**** Study material
(* ===== verification/BorrowGraphFacts.v ===== *)
(** Facts about the borrow graph: edge sets, growing a graph, releasing, factoring,
    joining and remapping references.  The access paths that references stand for are
    given by a function [rho]; an edge accounts for a borrow if it covers the path from
    one reference to the other. *)
From stdpp Require Import relations.
From S2P Require Import Prelude Access BTree BorrowGraph.

(** Paths that avoid [x], given a way around it. *)
Lemma rtc_bypass {A} (R R' : A -> A -> Prop) (x a b : A) :
  (forall y z, y <> x -> z <> x -> R y z -> rtc R' y z) ->
  (forall y z, y <> x -> z <> x -> R y x -> R x z -> rtc R' y z) ->
  (~ R x x) -> (forall y, {y = x} + {y <> x}) ->
  rtc R a b -> a <> x -> b <> x -> rtc R' a b.
Proof.
  intros H1 H2 Hxx Hdec Hab Ha Hb. revert a Hab Ha.
  assert (forall a : A, rtc R a b -> (a <> x -> rtc R' a b) /\
    (a = x -> forall y, y <> x -> R y x -> rtc R' y b)) as Hgen.
  { intros a Hab. induction Hab as [a|a c b' Hac Hcb IH].
    - split; [intros; apply rtc_refl|]. intros ->. done.
    - specialize (IH Hb). split.
      + intros Hax. destruct (Hdec c) as [-> |Hc].
        * by apply (proj2 IH).
        * eapply rtc_trans; [by apply H1|]. by apply (proj1 IH).
      + intros -> y Hy Hyx. destruct (Hdec c) as [-> |Hc]; [done|].
        eapply rtc_trans; [by apply H2|]. by apply (proj1 IH). }
  intros a Hab Ha. by apply (proj1 (Hgen a Hab)).
Qed.

Lemma rtc_congruence_step {A} (R R' : A -> A -> Prop) :
  (forall x y, R x y -> rtc R' x y) -> forall x y, rtc R x y -> rtc R' x y.
Proof. intros HR x y Hxy. induction Hxy; [apply rtc_refl|]. eapply rtc_trans; eauto. Qed.

(** * Renaming *)

Definition rename_one (old new x : RefID) : RefID := if x =? old then new else x.

(** The renaming that the entries of [id_map] make one after the other. *)
Definition rename (id_map : BTreeMap RefID) (x : RefID) : RefID :=
  foldl (fun x '(old, new) => rename_one old new x) x id_map.
Definition acquired_resources (function_handle : FunctionHandle) : R BTreeSet :=
  match BTreeMap.get function_handle.(FunctionHandle.name) name_def_map with
  | Some idx =>
    func_def ← BinaryIndexedView.function_def_at resolver idx;
    fh ← BinaryIndexedView.function_handle_at resolver func_def.(FunctionDefinition.function);
    Ok (if bool_decide (function_handle = fh)
        then BTreeSet.collect func_def.(FunctionDefinition.acquires_global_resources)
        else BTreeSet.empty)
  | None => Ok BTreeSet.empty
  end.

(** The arguments are popped while the reversed iterator over the parameters is collected:
    the top of the stack comes first. *)
Definition call (function_handle : FunctionHandle) : AM () :=
  parameters ← lift (BinaryIndexedView.signature_at resolver function_handle.(FunctionHandle.parameters));
  arguments ← repeat_am (length parameters) pop;
  acquired_resources ← lift (acquired_resources function_handle);
  return_ ← lift (BinaryIndexedView.signature_at resolver function_handle.(FunctionHandle.return_));
  values ← on_state (ReferenceState.call arguments acquired_resources return_);
  push_all values.

Definition num_fields (struct_def : StructDefinition) : nat :=
  match struct_def.(StructDefinition.field_information) with
  | Native => 0
  | Declared fields => length fields
  end.

Definition pack (struct_def : StructDefinition) : AM () :=
  repeat_am (num_fields struct_def) pop_value;;
  push AbstractValue.NonReference.

Definition unpack (struct_def : StructDefinition) : AM () :=
  pop_value;;
  repeat_am (num_fields struct_def) (push AbstractValue.NonReference);;
  mret ().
********
__What to do__.
Check each line above for the string "BTreeMap" and return those that contain it.

__Task result__.
Definition rename (id_map : BTreeMap RefID) (x : RefID) : RefID :=
  match BTreeMap.get function_handle.(FunctionHandle.name) name_def_map with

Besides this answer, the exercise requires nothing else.